Глубоко антидемократична, по мнению Громова, и рагинщина. Громова особенно возмущает, что Рагин проповедует страдания, не имея о них никакого представления, прожив всю свою жизнь в полном благополучии и покое. Философия Рагина для него — это философия «российского лежебоки». «Нас держат здесь за решеткой, гноят, истязуют, но это прекрасно и разумно, потому что между этою палатой и теплым, уютным кабинетом нет никакой разницы. Удобная философия: и делать нечего, и совесть чиста, и мудрецом себя чувствуешь... Нет, сударь, это не философия, не мышление, не широта взгляда, а лень, факирство, сонная одурь... Да! — опять рассердился Иван Дмитрич. — Страдания презираете, а небось прищеми вам дверью палец, так заорете во все горло!» (VIII, 138).
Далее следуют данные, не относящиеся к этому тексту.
(** *** CreateIdentityFromCommonName *)

(** The [while] loop over the keychain search.  Returns the values of
    [discoveredIdentityRef] and [identityRef] at loop exit.  A failing
    [SecIdentitySearchCopyNext] is taken not to write its out-parameter. *)
Fixpoint identity_search_loop (fuel : nat)
    (identitySearchRef certificateCommonNameRef identityRef : ptr)
    : M (ptr * ptr) :=
  match fuel with
  | O => stop OutOfFuel
  | S fuel' =>
    let* (status, next) :=
      ext (SecIdentitySearchCopyNext identitySearchRef) in
    if status =? noErr then
      let identityRef := next in
      let* (substatus, certificateRef) :=
        ext (SecIdentityCopyCertificate identityRef) in
      if negb (substatus =? noErr) then
        identity_search_loop fuel' identitySearchRef
          certificateCommonNameRef identityRef
      else
        let* (substatus, commonNameRef) :=
          ext (SecCertificateCopyCommonName certificateRef) in
        if negb (substatus =? noErr) then
          ext (CFRelease certificateRef) ;;;
          identity_search_loop fuel' identitySearchRef
            certificateCommonNameRef identityRef
        else
          cmp <- ext (CFStringCompare commonNameRef
                        certificateCommonNameRef 0) ;;
          if cmp =? kCFCompareEqualTo then
            ext (CFRelease commonNameRef) ;;;
            ext (CFRelease certificateRef) ;;;
            ret (identityRef, identityRef)
          else
            ext (CFRelease commonNameRef) ;;;
            ext (CFRelease certificateRef) ;;;
            ext (CFRelease identityRef) ;;;
            identity_search_loop fuel' identitySearchRef
              certificateCommonNameRef identityRef
    else
      ret (NULL, identityRef)
  end.

Definition CreateIdentityFromCommonName (fuel : nat)
    (certificate : string) (privateKey : option string) : M ptr :=
  let* (status, identitySearchRef) := ext (SecIdentitySearchCreate NULL 0) in
  if negb (status =? noErr) then
    ext (g_warning
           (String.append
              "Unable to create search for keychain identity matching "
              quoted_s)
           [LStr certificate]) ;;;
    ret NULL
  else
    certificateCommonNameRef <- ext (CFStringCreateWithCString certificate) ;;
    let* (discoveredIdentityRef, identityRef) :=
      identity_search_loop fuel identitySearchRef
        certificateCommonNameRef NULL in
    ext (CFRelease certificateCommonNameRef) ;;;
    ext (CFRelease identitySearchRef) ;;;
    if discoveredIdentityRef =? NULL then
      ext (g_warning
             (String.append
                "Unable to find keychain identity with common name "
                (String.append quoted_s "."))
             [LStr certificate]) ;;;
      ret NULL
    else
      ret identityRef.

(** *** The byte relay *)

(** Bytes [bs] written into buffer [data] from offset [off] on. *)
Definition poke (data : list byte) (off : Z) (bs : list byte) : list byte :=
  firstn (Z.to_nat off) data ++ bs
    ++ skipn (Z.to_nat off + length bs) data.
И слова эти оказываются пророческими. По мере того как жизнь все грубее и грубее давала о себе знать Рагину, все отчетливее выявлялась крайняя легковесность его философских «убеждений».
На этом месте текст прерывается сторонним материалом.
(** * ComptePose: exposure-timer controller (board v1, ATmega328P)

    Shallow embedding of the main sketch (state machine, time setting,
    beep timers, menu editors) and the properties checked against it.

    Conventions.
    - C integers are [Z] with the conversion to their C type written out:
      [to_int8], [to_uint8], [to_int16], [to_uint16], [to_uint32].
      On the ATmega328P [int] is 16 bits wide.
    - The globals of the sketch are the fields of [ctx]; every function of
      the sketch is a function on [ctx].
    - Collaborators that are only written to (pins, display, tone
      generator) are a log of commands, newest first, in [trace].
    - Collaborators that are read (buttons, encoder, clock) are inputs:
      one [poll] per pass of a loop body. *)

From Stdlib Require Import ZArith List Bool Lia String Ascii.
Import ListNotations.
Local Open Scope Z_scope.

(** ** Fixed-width integers *)

Definition to_uint8 (z : Z) : Z := z mod 256.
Definition to_int8 (z : Z) : Z := (z + 128) mod 256 - 128.
Definition to_uint16 (z : Z) : Z := z mod 65536.
Definition to_int16 (z : Z) : Z := (z + 32768) mod 65536 - 32768.
Definition to_uint32 (z : Z) : Z := z mod 4294967296.

Definition HIGH : bool := true.
Definition LOW : bool := false.

(** ** Pins, addresses and limits *)

Definition SW_VERSION : Z := 200.
Definition SW1 : Z := 4.
Definition SW2 : Z := 5.
Definition OUT : Z := 8.
Definition OUT2 : Z := 7.
Definition brightAdd : Z := 0.
Definition bellTAdd : Z := 1.
Definition bellLAdd : Z := 2.
Definition memAdd : Z := 3.
Definition maxStore : Z := 64.
Definition maxType : Z := 8.
Definition maxTime : Z := 90.

(** ** The soft timer *)

Module Timer.

(** Modelled from the spec: the [Timer] class (Timer.h) is not among the
    sources.  "SoftTimer: { state: Stopped|Running|Paused, startTick,
    delay, repeatMode: Once|Loop|Count(n), elapsedAtPause }".  The tick
    source ([millis]) is the argument [now] of the operations that read
    it. *)
Inductive status : Type := Stopped | Running | Paused.

(** Modelled from the spec: "repeatMode: Once|Loop|Count(n)". *)
Inductive repeat : Type := Once | Loop | Count (n : Z).

(** Modelled from the spec: the fields of a SoftTimer. *)
Record t : Type := mk {
  state : status;
  startTick : Z;
  delay : Z;
  repeatMode : repeat;
  elapsedAtPause : Z
}.

(** Modelled from the spec: "init() resets to Stopped". *)
Definition init (_ : t) : t := mk Stopped 0 0 Once 0.

(** Modelled from the spec: the configured delay, in ticks. *)
Definition setDelay (d : Z) (x : t) : t :=
  mk (state x) (startTick x) d (repeatMode x) (elapsedAtPause x).

(** Modelled from the spec: the delay given as minutes and seconds, in
    ticks of one millisecond. *)
Definition setMinutesSeconds (m s : Z) (x : t) : t :=
  setDelay ((60 * m + s) * 1000) x.

(** Modelled from the spec: "start(repeat = Once) begins counting from the
    current tick, applying the configured delay". *)
Definition start (now : Z) (r : repeat) (x : t) : t :=
  mk Running now (delay x) r 0.

(** Modelled from the spec: "stop() resets to Stopped and discards elapsed
    time". *)
Definition stop (x : t) : t :=
  mk Stopped (startTick x) (delay x) (repeatMode x) 0.

(** Modelled from the spec: "while Running, elapsed = now - startTick +
    elapsedAtPause-at-resume"; while Paused the banked value. *)
Definition elapsed (now : Z) (x : t) : Z :=
  match state x with
  | Stopped => 0
  | Running => now - startTick x + elapsedAtPause x
  | Paused => elapsedAtPause x
  end.

(** Modelled from the spec: "remaining()" is a pure read. *)
Definition remaining (now : Z) (x : t) : Z := delay x - elapsed now x.

(** Modelled from the spec: remaining whole minutes, and remaining seconds
    modulo 60, truncated. *)
Definition getRMinutes (now : Z) (x : t) : Z := remaining now x / 60000.
Definition getRSecondsM (now : Z) (x : t) : Z := (remaining now x / 1000) mod 60.

(** Modelled from the spec: "pause() freezes elapsed time (captures
    elapsedAtPause) without losing it"; "transitioning back to Running picks
    up the banked elapsedAtPause".  The sketch calls [pause()] both on
    entering and on leaving PAUSE, so the operation toggles. *)
Definition pause (now : Z) (x : t) : t :=
  match state x with
  | Stopped => x
  | Running => mk Paused (startTick x) (delay x) (repeatMode x) (elapsed now x)
  | Paused => mk Running now (delay x) (repeatMode x) (elapsedAtPause x)
  end.

(** Modelled from the spec: the restart of a repeating timer, "with no
    drift relative to the first start tick". *)
Definition restart (r : repeat) (x : t) : t :=
  mk Running (startTick x + delay x) (delay x) r (elapsedAtPause x).

(** Modelled from the spec: "update() performs the expiry check and returns
    true exactly once per expiry event; on Loop mode it auto-restarts before
    returning true; on Count(n) mode it decrements an internal counter and
    transitions to Stopped once exhausted, still signalling true on the
    final expiry"; "calling update() while Paused never advances". *)
Definition update (now : Z) (x : t) : bool * t :=
  match state x with
  | Running =>
      if delay x <=? elapsed now x then
        match repeatMode x with
        | Once => (true, stop x)
        | Loop => (true, restart Loop x)
        | Count n => if n <=? 1 then (true, stop x)
                     else (true, restart (Count (n - 1)) x)
        end
      else (false, x)
  | _ => (false, x)
  end.

End Timer.

(** ** Commands sent to the write-only collaborators *)

Inductive io : Type :=
| PinMode (pin : Z) (output : bool)
| DigitalWrite (pin : Z) (level : bool)
| Delay (ms : Z)
| LedBegin
| LedClrAll
| LedSetText (s : string)
| LedSetDigit (digit value : Z)
| LedSetChar (digit : Z) (ch : ascii)
| LedSetIntensity (value : Z)
| EncoderBegin
| ButtonBegin (pin : Z)
| ClockBegin
| ClockSetMinutes (value : Z)
| ClockSetSeconds (value : Z)
| ClockSetDots (on : bool)
| ClockEnable (on : bool)
| ClockUpdate
| BeepSetup
| BeepOn
| BeepOff.

(** ** Controller states *)

Inductive state_t : Type := SETTING | RUN | PAUSE | BEEPING | MENU.

Definition MEM_RECALL : Z := 0.
Definition MEM_STORE : Z := 1.
Definition BRIGHTNESS : Z := 2.
Definition SOUND_TYPE : Z := 3.
Definition SOUND_LENGTH : Z := 4.

(** ** The globals of the sketch *)

Record ctx : Type := mkCtx {
  state : state_t;
  menuState : Z;
  enable : bool;
  minutes : Z;
  seconds : Z;
  duration : Z;
  brightness : Z;
  bellType : Z;
  bellLength : Z;
  bellLoops : Z;
  counter : Z;
  currentMem : Z;
  timerMain : Timer.t;
  timerDots : Timer.t;
  timerPause : Timer.t;
  timerBeep1 : Timer.t;
  timerBeep2 : Timer.t;
  timerBeep3 : Timer.t;
  eeprom : Z -> Z;
  trace : list io
}.

Definition set_state (v : state_t) (c : ctx) : ctx :=
  mkCtx v (menuState c) (enable c) (minutes c) (seconds c) (duration c)
    (brightness c) (bellType c) (bellLength c) (bellLoops c) (counter c)
    (currentMem c) (timerMain c) (timerDots c) (timerPause c) (timerBeep1 c)
    (timerBeep2 c) (timerBeep3 c) (eeprom c) (trace c).

Definition set_menuState (v : Z) (c : ctx) : ctx :=
  mkCtx (state c) v (enable c) (minutes c) (seconds c) (duration c)
    (brightness c) (bellType c) (bellLength c) (bellLoops c) (counter c)
    (currentMem c) (timerMain c) (timerDots c) (timerPause c) (timerBeep1 c)
    (timerBeep2 c) (timerBeep3 c) (eeprom c) (trace c).

Definition set_enable (v : bool) (c : ctx) : ctx :=
  mkCtx (state c) (menuState c) v (minutes c) (seconds c) (duration c)
    (brightness c) (bellType c) (bellLength c) (bellLoops c) (counter c)
    (currentMem c) (timerMain c) (timerDots c) (timerPause c) (timerBeep1 c)
    (timerBeep2 c) (timerBeep3 c) (eeprom c) (trace c).

Definition set_minutes (v : Z) (c : ctx) : ctx :=
  mkCtx (state c) (menuState c) (enable c) v (seconds c) (duration c)
    (brightness c) (bellType c) (bellLength c) (bellLoops c) (counter c)
    (currentMem c) (timerMain c) (timerDots c) (timerPause c) (timerBeep1 c)
    (timerBeep2 c) (timerBeep3 c) (eeprom c) (trace c).

Definition set_seconds (v : Z) (c : ctx) : ctx :=
  mkCtx (state c) (menuState c) (enable c) (minutes c) v (duration c)
    (brightness c) (bellType c) (bellLength c) (bellLoops c) (counter c)
    (currentMem c) (timerMain c) (timerDots c) (timerPause c) (timerBeep1 c)
    (timerBeep2 c) (timerBeep3 c) (eeprom c) (trace c).

Definition set_duration (v : Z) (c : ctx) : ctx :=
  mkCtx (state c) (menuState c) (enable c) (minutes c) (seconds c) v
    (brightness c) (bellType c) (bellLength c) (bellLoops c) (counter c)
    (currentMem c) (timerMain c) (timerDots c) (timerPause c) (timerBeep1 c)
    (timerBeep2 c) (timerBeep3 c) (eeprom c) (trace c).

Definition set_brightness (v : Z) (c : ctx) : ctx :=
  mkCtx (state c) (menuState c) (enable c) (minutes c) (seconds c)
    (duration c) v (bellType c) (bellLength c) (bellLoops c) (counter c)
    (currentMem c) (timerMain c) (timerDots c) (timerPause c) (timerBeep1 c)
    (timerBeep2 c) (timerBeep3 c) (eeprom c) (trace c).

Definition set_bellType (v : Z) (c : ctx) : ctx :=
  mkCtx (state c) (menuState c) (enable c) (minutes c) (seconds c)
    (duration c) (brightness c) v (bellLength c) (bellLoops c) (counter c)
    (currentMem c) (timerMain c) (timerDots c) (timerPause c) (timerBeep1 c)
    (timerBeep2 c) (timerBeep3 c) (eeprom c) (trace c).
Первый раз в жизни Рагин рассердился после освидетельствования его умственных способностей, сцены, поразившей его своей нелепостью и глупостью. Уволенный со службы, Андрей Ефимыч во время никому не нужного путешествия вместе с бестактным, развязным Михаилом Аверьянычем, очень быстро стал утрачивать «философский» взгляд на мир. «Это меня пробирает действительность, о которой говорил Иван Дмитрич, — думал он, сердясь на свою мелочность. — Впрочем, вздор... Приеду домой, и все пойдет по-старому...» (VIII, 147). Но по-старому дела уже не пошли. Все попытки Рагина отвлечься от повседневных тяжких впечатлений ни к чему не приводили. «Едва он воображал земной шар через миллион лет, как из-за голого утеса показывался Хоботов в высоких сапогах или напряженно хохочущий Михаил Аверьяныч, и даже слышался стыдливый шепот: «А варшавский долг, голубчик, возвращу на этих днях... Непременно» (VIII, 151). Кончилась эта полоса грехопадения Андрея Ефимыча тем, что однажды он выгнал из своего дома и Хоботова и Михаила Аверьяныча, после чего с грустью и недоумением вопрошал себя: «Где же ум и такт? Где уразумение вещей и философское равнодушие?» (VIII, 152).

Даже когда Хоботову удается упрятать его в палату № 6, Рагин пытается еще найти утешение в своих старых мыслях, мыслях о том, что «все равно, что фрак, что мундир, что этот халат...» (VIII, 155). Но свинцовые кулаки Никиты быстро довершают пробуждение Рагина. Безжалостно избитый, Андрей Ефимыч «лег и притаил дыхание; он с ужасом ждал, что его ударят еще раз. Точно кто взял серп, воткнул в него и несколько раз повернул в груди и кишках. От боли он укусил подушку и стиснул зубы, и вдруг в голове его, среди хаоса, ясно мелькнула страшная, невыносимая мысль, что такую же точно боль должны были испытывать годами, изо дня в день эти люди, казавшиеся теперь при лунном свете черными тенями. Как могло случиться, что в продолжение больше чем двадцати лет он не знал и не хотел знать этого? Он не знал, не имел понятия о боли, значит, он не виноват, но совесть, такая же несговорчивая и грубая, как Никита, заставила его похолодеть от затылка до пят. Он вскочил, хотел крикнуть изо всех сил и бежать скорее, чтоб убить Никиту, потом Хоботова, смотрителя и фельдшера, потом себя, но из груди не вышло ни одного звука и ноги не повиновались; задыхаясь, он рванул на груди халат и рубаху, порвал и без чувств повалился на кровать» (VIII, 159).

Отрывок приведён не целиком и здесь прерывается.